-- Records for the exercise follows --

(* ===== verification/RaftConfigTheorems.v ===== *)
(** * What the Raft tester guarantees and detects *)
From S2P Require Import Prelude Graph Labrpc Raft Harness RaftConfig RaftConfigNet RaftConfigDisk.
Import RaftConfig.


Section config.
Context {Cmd : Type} `{EqDecision Cmd} `{Codec (Z * list (option Cmd))}.
Implicit Types cfg : @config Cmd.

(** ** Runs of the tester *)

(** Fresh names and instance numbers at a start; everything else as the methods do it. *)
Inductive cfg_step cfg cfg' : Prop :=
  | cs_connect i : 0 ≤ i < n cfg → started_row (endnames cfg) i = Some true →
      connect i cfg = Some cfg' → cfg_step cfg cfg'
  | cs_disconnect i : 0 ≤ i < n cfg → disconnect i cfg = Some cfg' → cfg_step cfg cfg'
  | cs_crash i : 0 ≤ i < n cfg → crash1 i cfg = Some cfg' → cfg_step cfg cfg'
  | cs_start i fr r srv : 0 ≤ i < n cfg → zlen fr = n cfg → instance cfg !! r = None →
      start1 i fr r srv cfg = Some cfg' → cfg_step cfg cfg'
  | cs_write r p : instance_writes r p cfg = Some cfg' → cfg_step cfg cfg'
  | cs_unreliable b : setunreliable b cfg = cfg' → cfg_step cfg cfg'
  | cs_reorder b : setlongreordering b cfg = cfg' → cfg_step cfg cfg'
  | cs_apply i m err : applier i m cfg = Some (err, cfg') → cfg_step cfg cfg'.

Definition tester_inv cfg : Prop := cfg_wired cfg ∧ disk_ok cfg.

Lemma index_replicate {A} k (x : A) i y : index (replicate k x) i = Some y → y = x.
Proof. intros [_ Hi]%index_Some. by apply lookup_replicate in Hi as [-> _]. Qed.

Lemma new_config_inv k u : 0 ≤ k → tester_inv (new_config k u).
Proof.
  intros Hk. split.
  - split; simpl; try (rewrite length_replicate; lia).
    + intros i row Hi. by apply index_replicate in Hi.
    + intros i Hi. by apply index_replicate in Hi.
    + intros i j e ci cj (row & Hi & _)%name_at_Some. by apply index_replicate in Hi.
    + intros i j e (row & Hi & _)%name_at_Some. by apply index_replicate in Hi.
    + intros i j i' j' e (row & Hi & _)%name_at_Some. by apply index_replicate in Hi.
    + intros e He. unfold is_enabled in He. simpl in He. by rewrite lookup_empty in He.
  - split; simpl; try (rewrite length_replicate; lia).
    + intros i a Hi. by apply index_replicate in Hi.
    + intros i j a Hi. by apply index_replicate in Hi.
    + intros r a Hr. by rewrite lookup_empty in Hr.
Qed.

Lemma applier_frame i m cfg err cfg' :
  applier i m cfg = Some (err, cfg') → ∃ ls k, cfg' = set_maxIndex k (RaftConfig.set_logs ls cfg).
Proof.
  unfold applier, checkLogs. intros Ha. destruct (negb (CommandValid m)).
  { simplify_eq. exists (logs cfg'), (maxIndex cfg'). by destruct cfg'. }
  apply bind_Some in Ha as ([[e b] c] & Hc & Ha). simplify_eq.
  apply bind_Some in Hc as (row & _ & Hc). apply bind_Some in Hc as (ls & _ & Hc). simplify_eq.
  exists ls. case_match; [by eexists|]. exists (maxIndex cfg). by destruct cfg.
Qed.

Lemma tester_step_inv cfg cfg' : tester_inv cfg → cfg_step cfg cfg' → tester_inv cfg'.
Proof.
  intros [Hw Hd] Hs. destruct Hs as [i Hi Hst Hc|i Hi Hc|i Hi Hc|i fr r srv Hi Hfr Hr Hc|r p Hc|b <-|b <-|i m err Hc].
  - assert (Hrow : ∃ row, index (endnames cfg) i = Some (Some row)).
    { unfold started_row in Hst. destruct (index (endnames cfg) i) as [[row|]|]; simplify_eq/=. by eexists. }
    destruct (connect_wired i cfg Hw Hi Hrow) as (rn & Hc' & Hw' & _). rewrite Hc' in Hc. simplify_eq.
    split; [done|]. destruct Hd as [D1 D2 D3 D4 D5]. by split.
  - destruct (disconnect_wired i cfg Hw Hi) as (rn & Hc' & Hw' & _). rewrite Hc' in Hc. simplify_eq.
    split; [done|]. destruct Hd as [D1 D2 D3 D4 D5]. by split.
  - destruct (crash1_ok i cfg Hw Hd Hi) as (c & Hc' & Hcr). rewrite Hc' in Hc. simplify_eq. by split; destruct Hcr.
  - pose proof (start1_ok i fr r srv cfg cfg' Hw Hd Hi Hfr Hr Hc) as Hst. by split; destruct Hst.
  - unfold instance_writes in Hc. apply bind_Some in Hc as (a & Ha & Hc). simplify_eq.
    split; [done|]. destruct Hd as [D1 D2 D3 D4 D5]. split; simpl; try done.
    + intros i b Hb. specialize (D3 i b Hb). rewrite dom_insert_L. set_solver.
    + intros r' b Hb. destruct (D5 r' b Hb). rewrite dom_insert_L. split; [set_solver|done].
  - split; [|by destruct Hd as [D1 D2 D3 D4 D5]; split]. by destruct Hw as [W1 W2 W3 W4 W5 W6 W7 W8]; split.
  - split; [|by destruct Hd as [D1 D2 D3 D4 D5]; split]. by destruct Hw as [W1 W2 W3 W4 W5 W6 W7 W8]; split.
  - apply applier_frame in Hc as (ls & k & ->). split; [done|]. by destruct Hd as [D1 D2 D3 D4 D5]; split.
Qed.

Lemma tester_ok k u cfg : 0 ≤ k → rtc cfg_step (new_config k u) cfg → tester_inv cfg.
Proof. intros Hk. apply (rtc_preserve cfg_step tester_inv); [apply tester_step_inv|by apply new_config_inv]. Qed.

(** ** Comparing logs *)

(** Servers agree at every index they share, and none has a gap after index 1. *)
Definition agree (ls : list (gmap Z (option Cmd))) : Prop :=
  ∀ i j r r' idx v w, ls !! i = Some r → ls !! j = Some r' → r !! idx = Some v → r' !! idx = Some w → v = w.

Definition no_gaps (ls : list (gmap Z (option Cmd))) : Prop :=
  ∀ i r idx, ls !! i = Some r → 1 < idx → is_Some (r !! idx) → is_Some (r !! (idx - 1)).

Lemma mismatch_None i idx (v : option Cmd) (ls : list (gmap Z (option Cmd))) :
  mismatch i idx v ls = None ↔ ∀ j r old, ls !! j = Some r → r !! idx = Some old → old = v.
Proof.
  unfold mismatch.
  assert (Hfold : ∀ (l : list (nat * gmap Z (option Cmd))) acc,
    foldl (λ err p, match p.2 !! idx with
      | Some old => if decide (old = v) then err else Some (Mismatch idx i (Z.of_nat p.1))
      | None => err end) acc l = None ↔
    acc = None ∧ ∀ p old, p ∈ l → p.2 !! idx = Some old → old = v).
  { induction l as [|p l IH]; intros acc; csimpl; [set_solver|]. rewrite IH.
    setoid_rewrite elem_of_cons. destruct (p.2 !! idx) as [old|] eqn:Hp; [case_decide|]; naive_solver. }
  rewrite Hfold. split.
  - intros [_ Hall] j r old Hj Ho. apply (Hall (j, r) old); [|done]. apply list_elem_of_lookup. exists j.
    by rewrite list_lookup_imap, Hj.
  - intros Hall. split; [done|]. intros [j r] old [k Hk]%list_elem_of_lookup_1 Ho.
    rewrite list_lookup_imap in Hk. destruct (ls !! k) as [r'|] eqn:Hr; simplify_eq/=. by eapply Hall.
Qed.

Lemma agree_insert i idx v (ls : list (gmap Z (option Cmd))) row :
  agree ls → ls !! i = Some row → (∀ j r old, ls !! j = Some r → r !! idx = Some old → old = v) →
  agree (<[i := <[idx := v]> row]> ls).
Proof.
  intros Ha Hi Hv.
  assert (Hcase : ∀ j r k x, <[i := <[idx := v]> row]> ls !! j = Some r → r !! k = Some x →
    (k = idx ∧ x = v) ∨ (∃ r0, ls !! j = Some r0 ∧ r0 !! k = Some x)).
  { intros j r k x [(-> & <- & _)|[_ Hj]]%list_lookup_insert_Some Hk; [|eauto].
    apply lookup_insert_Some in Hk as [[-> ->]|[_ Hk]]; eauto. }
  intros a b r r' k x y Hra Hrb Hx Hy.
  pose proof (Hcase a r k x Hra Hx) as Ca. pose proof (Hcase b r' k y Hrb Hy) as Cb.
  destruct Ca as [[-> ->]|(r1 & H1 & H2)], Cb as [[Hk ->]|(r2 & H3 & H4)]; subst; try done.
  - symmetry. by eapply Hv.
  - by eapply Hv.
  - by eapply (Ha a b).
Qed.

Lemma no_gaps_insert i idx v (ls : list (gmap Z (option Cmd))) row :
  no_gaps ls → ls !! i = Some row → (1 < idx → is_Some (row !! (idx - 1))) →
  no_gaps (<[i := <[idx := v]> row]> ls).
Proof.
  intros Hg Hi Hp j r k [(-> & <- & _)|[_ Hj]]%list_lookup_insert_Some Hk Hs; [|by eapply Hg].
  destruct (decide (k = idx)) as [->|Hne].
  - destruct (decide (idx - 1 = idx)); [lia|]. rewrite lookup_insert_ne by lia. auto.
  - rewrite lookup_insert_ne in Hs by done. apply lookup_insert_is_Some'. right. by eapply Hg.
Qed.

(** The loop of [nCommitted] over logs that agree. *)
Definition holders (idx : Z) (ls : list (gmap Z (option Cmd))) : nat :=
  length (filter (λ r, is_Some (r !! idx)) ls).

Lemma holders_take idx (ls : list (gmap Z (option Cmd))) m r :
  ls !! m = Some r →
  holders idx (take (S m) ls) = (holders idx (take m ls) + (if decide (is_Some (r !! idx)) then 1 else 0))%nat.
Proof.
  intros Hm. unfold holders. rewrite (take_S_r _ _ _ Hm), filter_app, length_app, filter_cons.
  by destruct (decide (is_Some (r !! idx))).
Qed.

Lemma nCommitted_agree idx cfg :
  agree (logs cfg) → zlen (logs cfg) = zlen (rafts cfg) → zlen (applyErr cfg) = zlen (rafts cfg) →
  (∀ i e, index (applyErr cfg) i = Some e → e = None) →
  ∃ cmd, nCommitted idx cfg = Some (Z.of_nat (holders idx (logs cfg)), cmd) ∧
    ∀ i r v, logs cfg !! i = Some r → r !! idx = Some v → v = cmd.
Proof.
  intros Ha Hll Hle Herr. unfold nCommitted. set (ls := logs cfg) in *.
  destruct (range_loop_zrange (λ p (acc : Z * option Cmd),
    e ← index (applyErr cfg) p;
    match e with
    | Some _ => None
    | None =>
        row ← index ls p;
        match row !! idx with
        | Some cmd1 =>
            if (0 <? acc.1) && negb (bool_decide (acc.2 = cmd1)) then None else Some (acc.1 + 1, cmd1)
        | None => Some acc
        end
    end) (λ m acc, acc.1 = Z.of_nat (holders idx (take (Z.to_nat m) ls)) ∧
      (0 < acc.1 → ∃ i r, ls !! i = Some r ∧ r !! idx = Some acc.2)) (zlen (rafts cfg)) (0, None))
    as ([cnt cmd] & Hrun & Hcnt & Hcmd); [lia|split; [done|simpl; lia]| |].
  - intros i [cnt cmd] Hi [Hcnt Hcmd]. simpl in *.
    destruct (index_total (applyErr cfg) i) as [e He]; [lia|]. rewrite He. simpl.
    rewrite (Herr i e He). destruct (index_total ls i) as [r Hr]; [lia|]. rewrite Hr. simpl.
    apply index_Some in Hr as [_ Hr]. pose proof (holders_take idx ls _ r Hr) as Hh.
    replace (Z.to_nat (i + 1)) with (S (Z.to_nat i)) by lia. rewrite Hh.
    destruct (r !! idx) as [v|] eqn:Hv.
    + destruct ((0 <? cnt) && negb (bool_decide (cmd = v))) eqn:Hbad.
      { exfalso. apply andb_prop in Hbad as [Hpos Hne]. destruct Hcmd as (j & r' & Hj & Hv'); [lia|].
        rewrite (Ha j (Z.to_nat i) r' r idx cmd v Hj Hr Hv' Hv), bool_decide_true in Hne; done. }
      eexists. split; [done|]. simpl. split; [lia|]. eauto.
    + eexists. split; [done|]. simpl. split; [lia|done].
  - exists cmd. simpl in *. rewrite take_ge in Hcnt by lia. split; [by rewrite <-Hcnt|].
    intros i r v Hi Hv. destruct Hcmd as (j & r' & Hj & Hv').
    + rewrite Hcnt. unfold holders. destruct (filter _ ls) as [|x l] eqn:Hf; [|simpl; lia].
      assert (Hin : r ∈ filter (λ r, is_Some (r !! idx)) ls).
      { apply list_elem_of_filter. split; [by eexists|by eapply list_elem_of_lookup_2]. }
      rewrite Hf in Hin. by apply elem_of_nil in Hin.
    + by eapply (Ha i j).
Qed.

(** ** Leaders *)

(** Server [i] is connected and leads term [t]. *)
Definition leads (states : list (Z * bool)) cfg (t i : Z) : Prop :=
  index (connected cfg) i = Some true ∧ index states i = Some (t, true).

#[local] Instance leads_dec states cfg t i : Decision (leads states cfg t i).
Proof. unfold leads. apply _. Defined.

Lemma leaders_of_spec states cfg :
  0 ≤ n cfg → zlen (connected cfg) = n cfg → zlen states = n cfg →
  ∃ leaders, leaders_of states cfg = Some leaders ∧
    ∀ t, leaders !! t = match filter (leads states cfg t) (zrange 0 (n cfg)) with [] => None | l => Some l end.
Proof.
  intros Hk Hc Hst. unfold leaders_of.
  destruct (range_loop_zrange (λ i leaders,
    ci ← index (connected cfg) i;
    if (ci : bool) then
      s ← index states i;
      Some (if (s.2 : bool) then <[s.1 := default [] (leaders !! s.1) ++ [i]]> leaders else leaders)
    else Some leaders)
    (λ m leaders, ∀ t : Z, leaders !! t =
       match filter (leads states cfg t) (zrange 0 m) with [] => None | l => Some l end)
    (n cfg) (∅ : gmap Z (list Z))) as (leaders & Hrun & Hl); [done|by intros t; rewrite lookup_empty| |by exists leaders].
  intros i leaders Hi Hl. destruct (index_total (connected cfg) i) as [ci Hci]; [lia|].
  destruct (index_total states i) as [[t b] Hs]; [lia|]. rewrite Hci. simpl.
  assert (Hone : ∀ t', filter (leads states cfg t') (zrange 0 (i + 1)) =
    filter (leads states cfg t') (zrange 0 i) ++ (if decide (leads states cfg t' i) then [i] else [])).
  { intros t'. rewrite zrange_snoc, filter_app, filter_cons by lia. by destruct (decide (leads states cfg t' i)). }
  destruct ci.
  - rewrite Hs. simpl. destruct b.
    + eexists. split; [done|]. intros t'. rewrite Hone. destruct (decide (t' = t)) as [->|Hne].
      * rewrite lookup_insert_eq, decide_True by by split. rewrite Hl. by destruct (filter _ _).
      * rewrite lookup_insert_ne, decide_False, app_nil_r by (try done; intros [_ Hx]; congruence). apply Hl.
    + eexists. split; [done|]. intros t'. rewrite Hone, decide_False, app_nil_r by (intros [_ Hx]; congruence). apply Hl.
  - eexists. split; [done|]. intros t'. rewrite Hone, decide_False, app_nil_r by (intros [Hx _]; congruence). apply Hl.
Qed.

-- Records for the exercise concluded --

Your instructions -
An exact copy of the lines above, from the one containing "[set_solver|]. rewrite IH." down to the one containing "by rewrite list_lookup_imap, Hj." and including both, is the whole answer; retype it and nothing else.

Answer for this exercise -
  { induction l as [|p l IH]; intros acc; csimpl; [set_solver|]. rewrite IH.
    setoid_rewrite elem_of_cons. destruct (p.2 !! idx) as [old|] eqn:Hp; [case_decide|]; naive_solver. }
  rewrite Hfold. split.
  - intros [_ Hall] j r old Hj Ho. apply (Hall (j, r) old); [|done]. apply list_elem_of_lookup. exists j.
    by rewrite list_lookup_imap, Hj.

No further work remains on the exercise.